Gene expression shift towards normal B cells, decreased proliferative capacity and distinct surface receptors characterize leukemic blasts persisting during induction therapy in childhood acute lymphoblastic leukemia

In childhood acute lymphoblastic leukemia (ALL), persistence of leukemic blasts during therapy is of crucial prognostic significance. In the present study, we address molecular and cell biologic features of blasts persisting after 1 week of induction glucocorticoid therapy. Genome-wide gene expression analysis of leukemic samples from precursor B-cell ALL patients (n=18) identified a set of genes differentially expressed in blasts at diagnosis day 0 (d0) and persisting on day 8 (d8).
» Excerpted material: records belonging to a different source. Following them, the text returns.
Record Connection := mkConnection {
  RemoteAddr : gostring;
  ID : Z;
  PID : Z;
  CID : Z;
  stationURLs : list StationURL;
  natMapV : Z;
  natFilterV : Z;
  sessionKey : bytes;
  connectionSig : bytes;
  minorVersion : Z;
  supportedFunc : Z;
  srcType : Z; srcPort : Z; dstType : Z; dstPort : Z;
  recvBuf : bytes;
  fragBuf : bytes;
  outReliable : Z;
  pending : gmap Z bytes;
  cstate : Z;
  lastSeen : Z
}.

Definition NewConnection (remoteAddr : gostring) : Connection :=
  mkConnection remoteAddr 0 0 0 [] 0 0 [] [] 0 0 0 0 0 0 [] [] 1 ∅ stateConnecting 0.

(** Field updates. *)
Definition set_ID (x : Z) (c : Connection) : Connection :=
  mkConnection (RemoteAddr c) x (PID c) (CID c) (stationURLs c) (natMapV c) (natFilterV c)
    (sessionKey c) (connectionSig c) (minorVersion c) (supportedFunc c) (srcType c) (srcPort c)
    (dstType c) (dstPort c) (recvBuf c) (fragBuf c) (outReliable c) (pending c) (cstate c) (lastSeen c).
Definition set_login (pid cid : Z) (key : bytes) (c : Connection) : Connection :=
  mkConnection (RemoteAddr c) (ID c) pid cid (stationURLs c) (natMapV c) (natFilterV c)
    key (connectionSig c) (minorVersion c) (supportedFunc c) (srcType c) (srcPort c)
    (dstType c) (dstPort c) (recvBuf c) (fragBuf c) (outReliable c) (pending c) (cstate c) (lastSeen c).
Definition SetStations (urls : list StationURL) (c : Connection) : Connection :=
  mkConnection (RemoteAddr c) (ID c) (PID c) (CID c) urls (natMapV c) (natFilterV c)
    (sessionKey c) (connectionSig c) (minorVersion c) (supportedFunc c) (srcType c) (srcPort c)
    (dstType c) (dstPort c) (recvBuf c) (fragBuf c) (outReliable c) (pending c) (cstate c) (lastSeen c).
Definition SetNATProps (natMap natFilter : Z) (c : Connection) : Connection :=
  mkConnection (RemoteAddr c) (ID c) (PID c) (CID c) (stationURLs c) natMap natFilter
    (sessionKey c) (connectionSig c) (minorVersion c) (supportedFunc c) (srcType c) (srcPort c)
    (dstType c) (dstPort c) (recvBuf c) (fragBuf c) (outReliable c) (pending c) (cstate c) (lastSeen c).
Definition set_syn (sig : bytes) (minor func st sp dt dp : Z) (c : Connection) : Connection :=
  mkConnection (RemoteAddr c) (ID c) (PID c) (CID c) (stationURLs c) (natMapV c) (natFilterV c)
    (sessionKey c) sig minor func st sp dt dp
    (recvBuf c) (fragBuf c) (outReliable c) (pending c) (cstate c) (lastSeen c).
Definition set_bufs (recv frag : bytes) (c : Connection) : Connection :=
  mkConnection (RemoteAddr c) (ID c) (PID c) (CID c) (stationURLs c) (natMapV c) (natFilterV c)
    (sessionKey c) (connectionSig c) (minorVersion c) (supportedFunc c) (srcType c) (srcPort c)
    (dstType c) (dstPort c) recv frag (outReliable c) (pending c) (cstate c) (lastSeen c).
Definition set_out (n : Z) (p : gmap Z bytes) (c : Connection) : Connection :=
  mkConnection (RemoteAddr c) (ID c) (PID c) (CID c) (stationURLs c) (natMapV c) (natFilterV c)
    (sessionKey c) (connectionSig c) (minorVersion c) (supportedFunc c) (srcType c) (srcPort c)
    (dstType c) (dstPort c) (recvBuf c) (fragBuf c) n p (cstate c) (lastSeen c).
Definition set_state (st : Z) (c : Connection) : Connection :=
  mkConnection (RemoteAddr c) (ID c) (PID c) (CID c) (stationURLs c) (natMapV c) (natFilterV c)
    (sessionKey c) (connectionSig c) (minorVersion c) (supportedFunc c) (srcType c) (srcPort c)
    (dstType c) (dstPort c) (recvBuf c) (fragBuf c) (outReliable c) (pending c) st (lastSeen c).
Definition set_lastSeen (t : Z) (c : Connection) : Connection :=
  mkConnection (RemoteAddr c) (ID c) (PID c) (CID c) (stationURLs c) (natMapV c) (natFilterV c)
    (sessionKey c) (connectionSig c) (minorVersion c) (supportedFunc c) (srcType c) (srcPort c)
    (dstType c) (dstPort c) (recvBuf c) (fragBuf c) (outReliable c) (pending c) (cstate c) t.

(** [IdleFor], at instant [now]; 0 while no packet has arrived. *)
Definition IdleFor (now : Z) (c : Connection) : Z :=
  if bool_decide (lastSeen c = 0) then 0 else now - lastSeen c.

Fixpoint stations_nat (urls : list StationURL) : Z * Z :=
  match urls with
  | [] => (0, 0)
  | u :: urls =>
      let nm := GetInt u (str "natm") in
      let nf := GetInt u (str "natf") in
      if bool_decide (nm <> 0) || bool_decide (nf <> 0) then (u32 nm, u32 nf)
      else stations_nat urls
  end.

Definition NATBehaviour (c : Connection) : Z * Z :=
  if bool_decide (natMapV c <> 0) then (natMapV c, natFilterV c)
  else if bool_decide (natFilterV c <> 0) then (0, natFilterV c)
  else stations_nat (stationURLs c).

(** The part of [Endpoint] that tracks connections. *)
Record Registry := mkRegistry {
  heap : gmap Z Connection;
  connections : gmap Z Z;
  connCounter : Z
}.
Definition empty_registry : Registry := mkRegistry ∅ ∅ 0.

(** A handler updates the object behind a pointer. *)
Definition update_conn (f : Connection -> Connection) (ref : Z) (r : Registry) : Registry :=
  mkRegistry (alter f ref (heap r)) (connections r) (connCounter r).

Definition new_conn (ref : Z) (addr : gostring) (r : Registry) : Registry :=
  mkRegistry (<[ref := NewConnection addr]> (heap r)) (connections r) (connCounter r).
Expression changes indicate a shift towards mature B cells, inhibition of cell cycling and increased expression of adhesion (CD11b/ITGAM) and cytokine (CD119/IFNGR1) receptors. A direct comparison with normal B cells, which are largely therapy resistant, confirmed the differentiation shift at the mRNA (n=10) and protein (n=109) levels. Flow cytometric analysis in independent cohorts of patients confirmed both a decreased proliferative activity (n=13) and the upregulation of CD11b and CD119 (n=29) in d8 blasts. The differentiation shift and low proliferative activity in d8 blasts may account for the persistence of blasts during therapy and affect their sensitivity to further therapeutic treatment. CD11b and CD119 are potential specific markers for d8 blast persistence and detection of minimal residual disease, which warrant further investigation.